Saved entries:
(** ** Bodies that crash a reader *)

(** C34. Reading an issue body panics exactly when the last end marker begins at
    the colon of the first start marker; whoever can open an issue under the
    mesh's search term can put such a body there. *)
Theorem registry_body_panics_iff r body now :
  decryptPeerList r body now = None <->
  exists i, index body startMarker = Some i /\ last_index body endMarker = Some (i + 10)%nat.
Proof.
  unfold decryptPeerList. split.
  - destruct (index body startMarker) as [i|] eqn:Ei; [|done].
    destruct (last_index body endMarker) as [e|] eqn:Ee; [|done].
    destruct (Nat.leb_spec e i) as [|Hlt]; [done|]. unfold str_slice.
    destruct (Nat.ltb_spec e (i + String.length startMarker)) as [Hs|Hs]; cbn [mbind option_bind].
    + intros _. exists i. split; [done|]. f_equal.
      apply index_found in Ei. apply last_index_found in Ee.
      pose proof (has_prefix_get _ _ 0 Ee ltac:(vm_compute; lia)) as H0. rewrite get_drop, Nat.add_0_r in H0.
      assert (String.get (e - i) (str_drop i body) = String.get (e - i) startMarker) as H1.
      { apply has_prefix_get; [done|lia]. }
      rewrite get_drop in H1. replace (i + (e - i))%nat with e in H1 by lia. rewrite H0 in H1.
      change (String.length startMarker) with 11%nat in Hs.
      assert (e - i < 11)%nat as Hd by lia. assert (e - i <> 0)%nat as Hz by lia.
      destruct (e - i)%nat as [|[|[|[|[|[|[|[|[|[|[|]]]]]]]]]]] eqn:E; try (vm_compute in H1; discriminate); lia.
    + destruct (String.eqb _ ""); [done|]. 
      match goal with |- context [OpenEnvelope ?d ?k ?t] => by destruct (OpenEnvelope_total d k t) as [[[? ?]|] ->] end.
  - intros (i & -> & ->). rewrite (proj2 (Nat.leb_gt _ _)) by lia. unfold str_slice.
    change (String.length startMarker) with 11%nat. by rewrite (proj2 (Nat.ltb_lt _ _)) by lia.
Qed.

(** ** Merging *)

(** The entries a list of peers is reduced to: named, and the first of its key. *)
Fixpoint distinct_peers (seen : list string) (l : list PeerInfo) : list PeerInfo :=
  match l with
  | [] => []
  | p :: l =>
      if bool_decide (WGPubKey p = ""%string \/ WGPubKey p ∈ seen) then distinct_peers seen l
      else p :: distinct_peers (WGPubKey p :: seen) l
  end.

Lemma merge_loop_take seen n l : (0 < n < RegistryMaxPeers)%nat ->
  merge_loop seen n l = take (RegistryMaxPeers - n) (distinct_peers seen l).
Proof.
  revert seen n. induction l as [|p l IH]; intros seen n Hn; cbn [merge_loop distinct_peers]; [by rewrite take_nil|].
  assert (String.eqb (WGPubKey p) "" || bool_decide (WGPubKey p ∈ seen)
          = bool_decide (WGPubKey p = ""%string \/ WGPubKey p ∈ seen)) as ->.
  { destruct (String.eqb_spec (WGPubKey p) ""); destruct (decide (WGPubKey p ∈ seen));
      repeat case_bool_decide; try done; tauto. }
  case_bool_decide; [by apply IH|].
  replace (RegistryMaxPeers - n)%nat with (S (RegistryMaxPeers - S n))%nat by lia. cbn [take]. f_equal.
  destruct (Nat.leb_spec RegistryMaxPeers (S n)).
  - by replace (RegistryMaxPeers - S n)%nat with 0%nat by lia.
  - apply IH. lia.
Qed.

Lemma distinct_peers_spec seen l p : p ∈ distinct_peers seen l -> p ∈ l /\ WGPubKey p <> ""%string /\ WGPubKey p ∉ seen.
Proof.
  revert seen. induction l as [|q l IH]; intros seen; cbn [distinct_peers]; [by intros ?%not_elem_of_nil|].
  case_bool_decide as Hq.
  - intros (? & ? & ?)%IH. split_and!; [by right|done|done].
  - intros [->|(? & ? & Hs)%IH]%elem_of_cons; [split_and!; [by left|tauto|tauto]|].
    split_and!; [by right|done|]. set_solver.
Qed.
(** Exits with status 1 when the checks do not pass. *)
Definition runPilotValidate (now : Time) (f : option yaml_text) : result unit :=
  match pilot_load NewPilot f with
  | (_, Err e) => Err e
  | (p, Ok _) =>
      match pilot_validate p now with
      | Err e => Err e
      | Ok (_, passed, _, _) => if passed then Ok tt else Err "exit status 1"
      end
  end.

(** The commands that may change the file, in any order. *)
Inductive pilot_cmd := PInit (args : list string) (saved : bool) (now : Time) | PStart (saved : bool).
Definition pilot_run1 (f : option yaml_text) (c : pilot_cmd) : option yaml_text :=
  match c with PInit args saved now => (runPilotInit args saved now f).1 | PStart saved => (runPilotStart saved f).1 end.
Definition pilot_run (f : option yaml_text) (cs : list pilot_cmd) : option yaml_text := foldl pilot_run1 f cs.

(** ** What the commands can reach *)

(** Zero over a count is zero points. *)
Lemma zero_points n : f_trunc (f_mul (f_div f_zero (f_of_Z n)) (f_of_Z 20)) = 0%Z.
Proof. change f_zero with (S754_zero false). destruct (f_of_Z n) as [[]|[]| |[] m e]; reflexivity. Qed.

(** A configuration as init writes it: started the moment it was made, and no
    milestone completed. *)
Definition fresh_config (c : PilotConfig) : Prop :=
  pc_PilotID c <> ""%string /\ pc_StartDate c <> zero_time /\ pc_Milestones c <> ∅
  /\ map_Forall (fun _ m => ml_Completed m = false) (pc_Milestones c)
  /\ pc_MetricsTargets c = standard_targets.
Definition file_ok (f : option yaml_text) : Prop := f = None \/ exists c, f = Some (yaml_marshal c) /\ fresh_config c.

Definition cmd_clock (c : pilot_cmd) : Prop := match c with PInit _ _ now => now <> zero_time | PStart _ => True end.

Lemma fresh_milestones start n : map_Forall (fun _ m => ml_Completed m = false) (initializeMilestones start n).
Proof. unfold initializeMilestones. repeat (apply map_Forall_insert_2; [done|]). apply map_Forall_empty. Qed.

Lemma pilot_id_nonempty org t : generatePilotID org t <> ""%string.
Proof. unfold generatePilotID. destruct (keep_id_chars _); done. Qed.

Lemma save_ok saved p f : fresh_config (pl_config p) -> file_ok f -> file_ok (pilot_save saved p f).1.
Proof. intros Hc Hf. destruct saved; [|done]. right. by eexists. Qed.

Lemma init_config p org contact n mode d now p' : now <> zero_time ->
  pilot_initialize p org contact n mode d now = (p', Ok tt) -> fresh_config (pl_config p').
Proof.
  intros Hnow. unfold pilot_initialize.
  destruct (String.eqb org ""); [done|]. destruct (String.eqb contact ""); [done|]. destruct (n <? 1)%Z; [done|].
  destruct (_ && _); [done|]. destruct (d <? 7)%Z; [done|]. intros [= <-].
  split; [apply pilot_id_nonempty|]. split; [done|]. split; [apply insert_non_empty|]. split; [apply fresh_milestones|done].
Qed.

Lemma init_ok args saved now f : now <> zero_time -> file_ok f -> file_ok (runPilotInit args saved now f).1.
Proof.
  intros Hnow Hf. unfold runPilotInit. cbv zeta. destruct (String.eqb _ ""); [done|]. destruct (String.eqb _ ""); [done|].
  destruct (pilot_initialize _ _ _ _ _ _ _) as [p [[]|e]] eqn:E; [|done]. apply save_ok; [|done]. by eapply init_config.
Qed.

(** What is loaded from such a file. *)
Definition loaded (c : PilotConfig) : Pilot := with_config NewPilot c true.

Lemma load_ok f : file_ok f -> (exists e, pilot_load NewPilot f = (NewPilot, Err e))
  \/ exists c, f = Some (yaml_marshal c) /\ fresh_config c /\ pilot_load NewPilot f = (loaded c, Ok tt).
Proof.
  intros [->|(c & -> & Hc)]; [left; by eexists|]. right. exists c. split; [done|]. split; [done|].
  unfold pilot_load, loadConfig. rewrite yaml_roundtrip. destruct Hc as (Hid & Hst & _).
  rewrite (proj2 (String.eqb_neq _ _)) by done. unfold time_is_zero. by rewrite (proj2 (Z.eqb_neq _ _)).
Qed.

Lemma start_fails saved f : file_ok f -> (runPilotStart saved f).1 = f /\ is_ok (runPilotStart saved f).2 = false.
Proof.
  intros Hf. unfold runPilotStart. by destruct (load_ok f Hf) as [[e ->]|(c & _ & _ & ->)].
Qed.

Lemma pilot_run_ok cs f : Forall cmd_clock cs -> file_ok f -> file_ok (pilot_run f cs).
Proof.
  revert f. induction cs as [|c cs IH]; intros f Hc Hf; [done|]. apply Forall_cons in Hc as [Hc Hcs].
  apply IH; [done|]. destruct c as [args saved now|saved]; cbn [pilot_run1].
  - by apply init_ok.
  - by rewrite (proj1 (start_fails saved f Hf)).
Qed.

Lemma fresh_score c : fresh_config c -> pilot_score c NewMetrics = 30%Z.
Proof.
  intros (_ & _ & Hne & Hm & _). unfold pilot_score.
  assert (milestone_score c = 0)%Z as ->; [|vm_compute; reflexivity].
  unfold milestone_score.
  assert (Forall (fun m => ml_Completed m = false) (milestones c)) as Hf.
  { apply Forall_fmap, Forall_forall. intros [k m] Hin. apply elem_of_map_to_list in Hin. by apply (Hm k). }
  assert (milestones c <> []) as Hnil.
  { intros E%fmap_nil_inv. by apply map_to_list_empty_iff in E. }
  assert (List.filter ml_Completed (milestones c) = []) as ->.
  { clear -Hf. induction Hf as [|m l Hm _ IH]; [done|]. cbn [List.filter]. by rewrite Hm. }
  destruct (milestones c) as [|m l]; [done|]. apply Forall_cons in Hf as [Hm0 _]. cbn [forallb]. rewrite Hm0. cbn [andb].
  apply zero_points.
Qed.

(** The pilot commands contradict each other: whatever sequence of init and
    start is run from an empty directory, start has never succeeded, because init
    already stores a start date; validate exits with an error; and complete, which
    can be repeated, rates every pilot poor, because no command records a metric or
    completes a milestone. *)
Theorem pilot_commands_never_succeed cs now saved :
  Forall cmd_clock cs -> let f := pilot_run None cs in
  is_ok (runPilotStart saved f).2 = false /\ is_ok (runPilotValidate now f) = false
  /\ (forall r, runPilotComplete now f = Ok r ->
        rsu_OverallRating (fr_Summary r) = "poor"%string
        /\ rsu_Recommendation (fr_Summary r) = "Not recommended for production"%string).
Proof.
  intros Hc f. assert (file_ok f) as Hf by (apply pilot_run_ok; [done|by left]).
  split; [by apply start_fails|]. unfold runPilotValidate, runPilotComplete.
  destruct (load_ok f Hf) as [[e ->]|(c & _ & Hc' & ->)]; [done|]. split.
  - unfold pilot_validate. cbn [loaded with_config pl_started negb].
    assert (computeOverallPass (run_checks (loaded c) (elapsed_days (loaded c) now)) = false) as ->; [|done].
    unfold run_checks, validateMeshConnectivity. cbn [loaded with_config pl_config pl_metrics NewPilot].
    destruct Hc' as (_ & _ & _ & _ & ->). reflexivity.
  - intros r. cbn [pilot_complete loaded with_config pl_started pl_completed negb snd]. intros [= <-].
    cbn [fr_Summary generateReportSummary rsu_OverallRating rsu_Recommendation pl_config pl_metrics NewPilot].
    unfold evaluatePilot. by rewrite fresh_score.
Qed.

End commands.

Required work >> Each of the lines from the one that contains "destruct (load_ok f Hf) as [[e ->]|(c & _ & Hc'" through the last line of the data needs to be repeated exactly, with no others.

Expected output >>
  destruct (load_ok f Hf) as [[e ->]|(c & _ & Hc' & ->)]; [done|]. split.
  - unfold pilot_validate. cbn [loaded with_config pl_started negb].
    assert (computeOverallPass (run_checks (loaded c) (elapsed_days (loaded c) now)) = false) as ->; [|done].
    unfold run_checks, validateMeshConnectivity. cbn [loaded with_config pl_config pl_metrics NewPilot].
    destruct Hc' as (_ & _ & _ & _ & ->). reflexivity.
  - intros r. cbn [pilot_complete loaded with_config pl_started pl_completed negb snd]. intros [= <-].
    cbn [fr_Summary generateReportSummary rsu_OverallRating rsu_Recommendation pl_config pl_metrics NewPilot].
    unfold evaluatePilot. by rewrite fresh_score.
Qed.

End commands.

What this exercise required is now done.